Il retourna son attention sur Claire qui attendait patiemment la fin de leur conversation avec le tiroir caisse ouvert. Il paya puis ramassa sa commande avant de sortir et tenter à nouveau une approche de la farouche mendiante.
Il attendit qu'elle revienne sur le trottoir et s'avança vers elle, le verre de chocolat chaud dans une main et le muffin dans l'autre.
"Bonjour c'est encore moi."
"Pourquoi encore?"
"Heu, je t'ai donné un verre il y a quelques jours."
"Ouah! T'es généreux toi. Je suis vraiment surprise de pas me souvenir de ça."
"Ha! Mais il y avait du café dedans!"
"J'aime pas le café."
"Oui je sais!"
"Mais pourquoi t'as fait ça alors?"
"Heu..."
Donald senti qu'il n'y avait pas de bonnes issues à cette conversion et tenta de se rapprocher de son but.
"Tiens! Un chocolat chaud et un muffin aux carottes."
"Ok. C'est gentil. L'affaire aux carottes, ça a l'air triste. Doit pas y avoir de gluten là dedans. Mais c'est correct. Merci."
Alors qu'elle tendait les mains pour prendre le tout, Donald les retira hors de sa portée et dit:
"Il y a une condition par contre. Je veux te parler avant. J'ai une proposition. Ou plutôt un marché."
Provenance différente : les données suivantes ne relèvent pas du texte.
(** What the caller of an event gets when the target is not called. *)
Definition idleValue (w : World) (e : Event) : jsval :=
  match e with
  | Trigger _ _ _ | Flush _ => result (state w)
  | Expire time =>
      if shouldInvoke d (state w) time then result (state w) else VUndefined
  | Cancel => VUndefined
  end.

(** The receiver and arguments the target gets when an event calls it. *)
Definition delivered (w : World) (e : Event) : jsval * list jsval :=
  match e with
  | Trigger _ this args => (this, args)
  | _ => (lastThis (state w),
          match lastArgs (state w) with Some a => a | None => [] end)
  end.

(** A burst: triggers at any time, and timers that fire while
    [shouldInvoke] does not hold yet. *)
Fixpoint early (w : World) (es : list Event) : bool :=
  match es with
  | [] => true
  | e :: rest =>
      match e with
      | Trigger _ _ _ => true
      | Expire time => negb (shouldInvoke d (state w) time)
      | Flush _ | Cancel => false
      end
      && early (step d w e) rest
  end.

(** The value returned by the last call of the log that returned, [r] if
    there is none; [before] is the log that precedes [later]. *)
Fixpoint returnedFrom (before later : list Call) (r : jsval) : jsval :=
  match later with
  | [] => r
  | c :: rest =>
      returnedFrom (before ++ [c]) rest
        match func d before (callThis c) (callArgs c) with
        | Normal v => v
        | Throw _ => r
        end
  end.

Definition lastReturned (log : list Call) : jsval :=
  returnedFrom [] log VUndefined.

(** The handle is registered with the primitive of the instance's mode. *)
Definition registered (h : nat) (host : Host) : Prop :=
  if useRAF d then In h (frames host) else In h (map fst (timeouts host)).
"Non, non, je fais pas la dedans! Si tu veux ça tu vas quelques coins de rues au sud et tu payes comme tout le monde."
"Hé! Non! C'est pas ça! Pas rien de ça. Je veux juste qu'on parle."
"Ok. Tu es bizarre. Mais là j'ai pas le temps de parler. Il y a personne d'autre ici sur le coin et j'en profite. À cette heure-là je vais ramasser pas plus que ton petit lunch. Mais je le prends quand même et on jase tantôt. Mais je t'avertis, je te fais pas confiance. On jase ici dans le parc en face et puis je peux crier très fort."
"Oui oui. Ok. Je vais être dans le café en attendant."
A son retour à l'intérieur, Claire lui demanda en le voyant revenir à la caisse :
"Quelque chose n'allait pas avec votre café?"
"Non, non." Répondit Donald sans plus d'explications ni de rectifications. "Je veux simplement un dernier café avant de rentrer à la maison."
Il retourna s'asseoir pour avoir vue sur la rue et ressortit ses affaires afin de poursuivre un peu son travail. Une voix l'interpella alors qu'il fixait la vitrine.
"C'est gentil ce que vous avez fait. Vous la connaissez?"
Donald se secoua de sa torpeur et répondit avec une certaine gêne:
"Non, je ne la connais pas. C'est pour un projet."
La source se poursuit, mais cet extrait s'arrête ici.